• Exercise materials
(** ** Theorems *)

(** C7.  An INVITE or non-INVITE client transaction implements the figure of
    RFC 3261 it comes from: after any sequence of responses and timer advances,
    its state and the instant it entered [Completed] are those the first final
    response decides (2xx ends an INVITE transaction, any final completes a
    non-INVITE one), and [Proceeding] means a provisional and no final came. *)
Theorem client_transactions_refine_rfc (now : Z) (request : SipMessage)
    (remote : SocketAddr) (branch : str) (ops : list client_op) :
  let x := foldl invite_client_op (ClientTransaction.new now request remote branch) ops in
  let y := foldl non_invite_client_op
             (NonInviteClientTransaction.new now request remote branch) ops in
  (ClientTransaction.state x, ClientTransaction.completed_at x) = invite_client_spec ops
  ∧ (NonInviteClientTransaction.state y, NonInviteClientTransaction.completed_at y)
    = non_invite_client_spec ops.
Proof.
  split.
  - apply (foldl_spec _ (λ x, (ClientTransaction.state x, ClientTransaction.completed_at x)));
      [done|apply invite_client_op_spec].
  - apply (foldl_spec _ (λ y, (NonInviteClientTransaction.state y,
                               NonInviteClientTransaction.completed_at y)));
      [done|apply non_invite_client_op_spec].
Qed.

(** C8.  The timer task of an INVITE client transaction always ends, however
    late its wake-ups are: it sends at most ten retransmissions, each no earlier
    than the T1-doubling-to-T2 schedule and before Timer B (exactly on the
    schedule when no wake-up is late), then one timeout, not before 32 s. *)
Theorem client_timer_task_ends (lag : nat → Z) (now : Z) (request : SipMessage)
    (remote : SocketAddr) (branch : str) (Hlag : ∀ i, 0 ≤ lag i) :
  ∃ rs at_,
    client_start lag now request remote branch = Some (rs ++ [Timeout branch at_])
    ∧ now + TIMER_B ≤ at_ ∧ (length rs ≤ 10)%nat
    ∧ (∀ j e, rs !! j = Some e →
         on_schedule request remote (now + TIMER_B) lag TIMER_A_INITIAL now j e).
Proof.
  apply (timer_loop_spec _ _ _ _ _ Hlag 10).
  - done.
  - unfold TIMER_B. apply Z.add_le_mono_l. vm_compute. done.
Qed.

Lemma client_timer_task_ends_witness :
  ∃ rs at_,
    client_start (λ _, 0) 7 (new_response 200 []) (mkSocketAddr [] 5060) []
      = Some (rs ++ [Timeout [] at_])
    ∧ 7 + TIMER_B ≤ at_ ∧ (length rs ≤ 10)%nat
    ∧ (∀ j e, rs !! j = Some e →
         on_schedule (new_response 200 []) (mkSocketAddr [] 5060) (7 + TIMER_B) (λ _, 0)
           TIMER_A_INITIAL 7 j e).
Proof. apply client_timer_task_ends. intros i. reflexivity. Defined.

(** The schedule of a punctual task. *)
Example client_start_schedule (m : SipMessage) (a : SocketAddr) (b : str) :
  client_start (λ _, 0) 0 m a b =
    Some ((Retransmit m a <$> [500; 1500; 3500; 7500; 11500; 15500; 19500; 23500; 27500; 31500])
          ++ [Timeout b 32000]).
Proof. reflexivity. Qed.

• Your goal
Each line of the material must be copied exactly.

• Solution
(** ** Theorems *)

(** C7.  An INVITE or non-INVITE client transaction implements the figure of
    RFC 3261 it comes from: after any sequence of responses and timer advances,
    its state and the instant it entered [Completed] are those the first final
    response decides (2xx ends an INVITE transaction, any final completes a
    non-INVITE one), and [Proceeding] means a provisional and no final came. *)
Theorem client_transactions_refine_rfc (now : Z) (request : SipMessage)
    (remote : SocketAddr) (branch : str) (ops : list client_op) :
  let x := foldl invite_client_op (ClientTransaction.new now request remote branch) ops in
  let y := foldl non_invite_client_op
             (NonInviteClientTransaction.new now request remote branch) ops in
  (ClientTransaction.state x, ClientTransaction.completed_at x) = invite_client_spec ops
  ∧ (NonInviteClientTransaction.state y, NonInviteClientTransaction.completed_at y)
    = non_invite_client_spec ops.
Proof.
  split.
  - apply (foldl_spec _ (λ x, (ClientTransaction.state x, ClientTransaction.completed_at x)));
      [done|apply invite_client_op_spec].
  - apply (foldl_spec _ (λ y, (NonInviteClientTransaction.state y,
                               NonInviteClientTransaction.completed_at y)));
      [done|apply non_invite_client_op_spec].
Qed.

(** C8.  The timer task of an INVITE client transaction always ends, however
    late its wake-ups are: it sends at most ten retransmissions, each no earlier
    than the T1-doubling-to-T2 schedule and before Timer B (exactly on the
    schedule when no wake-up is late), then one timeout, not before 32 s. *)
Theorem client_timer_task_ends (lag : nat → Z) (now : Z) (request : SipMessage)
    (remote : SocketAddr) (branch : str) (Hlag : ∀ i, 0 ≤ lag i) :
  ∃ rs at_,
    client_start lag now request remote branch = Some (rs ++ [Timeout branch at_])
    ∧ now + TIMER_B ≤ at_ ∧ (length rs ≤ 10)%nat
    ∧ (∀ j e, rs !! j = Some e →
         on_schedule request remote (now + TIMER_B) lag TIMER_A_INITIAL now j e).
Proof.
  apply (timer_loop_spec _ _ _ _ _ Hlag 10).
  - done.
  - unfold TIMER_B. apply Z.add_le_mono_l. vm_compute. done.
Qed.

Lemma client_timer_task_ends_witness :
  ∃ rs at_,
    client_start (λ _, 0) 7 (new_response 200 []) (mkSocketAddr [] 5060) []
      = Some (rs ++ [Timeout [] at_])
    ∧ 7 + TIMER_B ≤ at_ ∧ (length rs ≤ 10)%nat
    ∧ (∀ j e, rs !! j = Some e →
         on_schedule (new_response 200 []) (mkSocketAddr [] 5060) (7 + TIMER_B) (λ _, 0)
           TIMER_A_INITIAL 7 j e).
Proof. apply client_timer_task_ends. intros i. reflexivity. Defined.

(** The schedule of a punctual task. *)
Example client_start_schedule (m : SipMessage) (a : SocketAddr) (b : str) :
  client_start (λ _, 0) 0 m a b =
    Some ((Retransmit m a <$> [500; 1500; 3500; 7500; 11500; 15500; 19500; 23500; 27500; 31500])
          ++ [Timeout b 32000]).
Proof. reflexivity. Qed.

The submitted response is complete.